Peterson and her husband drove back to their home, and she was able to have the prescription filled at her regular pharmacy. Later, she talked to a Meijer regional manager, who said the pharmacist was on personal leave and that the company would be investigating. She also filed a formal complaint with Meijer's corporate office but never heard back.
So, now she's working with the American Civil Liberties Union, which sent a letter of complaint to Meijer on her behalf, in hopes of changing Meijer's policy and ensuring it's enforced. She is willing to file a lawsuit if it means it would prevent another woman from going through what she did.

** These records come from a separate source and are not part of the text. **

(** * IR extraction and lowering: a shallow embedding of
      [tools/decompile_analysis.py] and [tools/ir_to_c.py]

    Python [str] values are sequences of Unicode code points; they are
    embedded as [list N].  The interpreter's [re] module is embedded as a
    backtracking matcher over a small pattern syntax that covers every
    pattern the two tools use.  The parts of the interpreter's Unicode
    database that lie outside ASCII are not part of the repository and are
    taken as a parameter ([UnicodeDB]). *)

From Stdlib Require Import String Ascii List NArith ZArith Arith Bool Lia.
From Stdlib Require Import Numbers.DecimalString.
Import ListNotations.

Set Implicit Arguments.

(* ================================================================== *)
(** ** Characters and strings *)

Definition char := N.
Definition str := list char.

(** A source-code literal, read as its sequence of code points. *)
Definition s2l (s : string) : str := map N_of_ascii (list_ascii_of_string s).

Definition ch (a : ascii) : char := N_of_ascii a.

Fixpoint str_eqb (a b : str) : bool :=
  match a, b with
  | [], [] => true
  | x :: a', y :: b' => N.eqb x y && str_eqb a' b'
  | _, _ => false
  end.

(** [s.startswith(p)] *)
Fixpoint startswith (p s : str) : bool :=
  match p, s with
  | [], _ => true
  | x :: p', y :: s' => N.eqb x y && startswith p' s'
  | _ :: _, [] => false
  end.

(** [p in s] for strings. *)
Fixpoint contains (p s : str) : bool :=
  startswith p s || match s with [] => false | _ :: s' => contains p s' end.

(** [s[a:b]] for non-negative [a] and [b]. *)
Definition slice (s : str) (a b : nat) : str := firstn (b - a) (skipn a s).

(** [sep.join(parts)] *)
Fixpoint join (sep : str) (parts : list str) : str :=
  match parts with
  | [] => []
  | [p] => p
  | p :: rest => p ++ sep ++ join sep rest
  end.

(** Decimal rendering of a non-negative integer, as [str(n)] does. *)
Definition str_of_nat (n : nat) : str :=
  s2l (NilZero.string_of_uint (Nat.to_uint n)).

(** The interpreter's Unicode tables beyond ASCII. Each field is consulted
    only for code points of 128 and above. *)
Class UnicodeDB := {
  uni_decimal : char -> bool;   (* decimal digits, the class behind \d *)
  uni_isdigit : char -> bool;   (* str.isdigit *)
  uni_alnum : char -> bool;     (* alphanumerics, the class behind \w *)
  uni_ci : char -> char -> bool;
    (* [uni_ci p c]: under IGNORECASE the pattern letter [p] matches [c] *)
  ucd_name : str -> option char (* lookup behind the \N{...} escape *)
}.

(** Whitespace as [str.isspace], [str.strip] and the class \s see it. *)
Definition is_space (c : char) : bool :=
  ((9 <=? c) && (c <=? 13) || (28 <=? c) && (c <=? 32)
   || (c =? 133) || (c =? 160) || (c =? 5760)
   || (8192 <=? c) && (c <=? 8202)
   || (c =? 8232) || (c =? 8233) || (c =? 8239) || (c =? 8287)
   || (c =? 12288))%N.

Definition ascii_digit (c : char) : bool := ((48 <=? c) && (c <=? 57))%N.
Definition ascii_upper (c : char) : bool := ((65 <=? c) && (c <=? 90))%N.
Definition ascii_lower (c : char) : bool := ((97 <=? c) && (c <=? 122))%N.

Definition to_lower (c : char) : char :=
  if ascii_upper c then (c + 32)%N else c.

Section Classes.
Context {U : UnicodeDB}.

(** \d *)
Definition is_digit (c : char) : bool :=
  if (c <? 128)%N then ascii_digit c else uni_decimal c.

(** \w *)
Definition is_word (c : char) : bool :=
  if (c <? 128)%N
  then ascii_digit c || ascii_upper c || ascii_lower c || (c =? 95)%N
  else uni_alnum c.

(** One character of [str.isdigit]. *)
Definition char_isdigit (c : char) : bool :=
  if (c <? 128)%N then ascii_digit c else uni_isdigit c.

(** [s.isdigit()]: non-empty and every character a digit. *)
Definition isdigit (s : str) : bool :=
  match s with [] => false | _ => forallb char_isdigit s end.

(** A pattern character under IGNORECASE. *)
Definition ci_char (p c : char) : bool :=
  if (c <? 128)%N then (to_lower c =? to_lower p)%N
  else if ascii_lower p || ascii_upper p then uni_ci (to_lower p) c
  else false.
End Classes.

(** . (without DOTALL) *)
Definition is_dot (c : char) : bool := negb (c =? 10)%N.

Definition is_not (x : ascii) (c : char) : bool := negb (c =? ch x)%N.

(** [s.lstrip()], [s.rstrip()], [s.strip()] *)
Fixpoint lstrip (s : str) : str :=
  match s with
  | c :: s' => if is_space c then lstrip s' else s
  | [] => []
  end.

Definition rstrip (s : str) : str := rev (lstrip (rev s)).
Definition strip (s : str) : str := rstrip (lstrip s).

(** [s.split(sep)] for a one-character separator. *)
Fixpoint split_on (sep : char) (s : str) : list str :=
  match s with
  | [] => [[]]
  | c :: s' =>
      if (c =? sep)%N then [] :: split_on sep s'
      else match split_on sep s' with
           | p :: ps => (c :: p) :: ps
           | [] => [[c]]
           end
  end.

(** [s.replace(old, new)] for a one-character [old]. *)
Definition replace_char (old : char) (new : str) (s : str) : str :=
  flat_map (fun c => if (c =? old)%N then new else [c]) s.

(** [s.split()]: the maximal runs of characters that are not
    whitespace.  [cur] holds the run being read, last character first. *)
Fixpoint split_ws_from (cur : str) (s : str) : list str :=
  match s with
  | [] => match cur with [] => [] | _ => [rev cur] end
  | c :: s' =>
      if is_space c
      then match cur with
           | [] => split_ws_from [] s'
           | _ => rev cur :: split_ws_from [] s'
           end
      else split_ws_from (c :: cur) s'
  end.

Earlier this year, an Arizona mom was also denied miscarriage medication by a Walgreens pharmacist because of his ethical beliefs.
"A pharmacist may refuse to fill a prescription based upon religious beliefs. However, our procedure requires the prescription to then be filled by another pharmacist in the store," Meijer said in a statement to CNN. "If no other pharmacist is available, the pharmacist must consult with the patient to arrange for the transfer of the prescription to another pharmacy that is convenient to them. This is consistent with the American Pharmacy Association and the Michigan Pharmacy Association Guidelines. A pharmacist who fails to follow this procedure is in violation of our process."
Meijer also said the pharmacist (they refuse to identify him) has not been employed by the company since July and apologized for "any customer experience that does not align with our core values."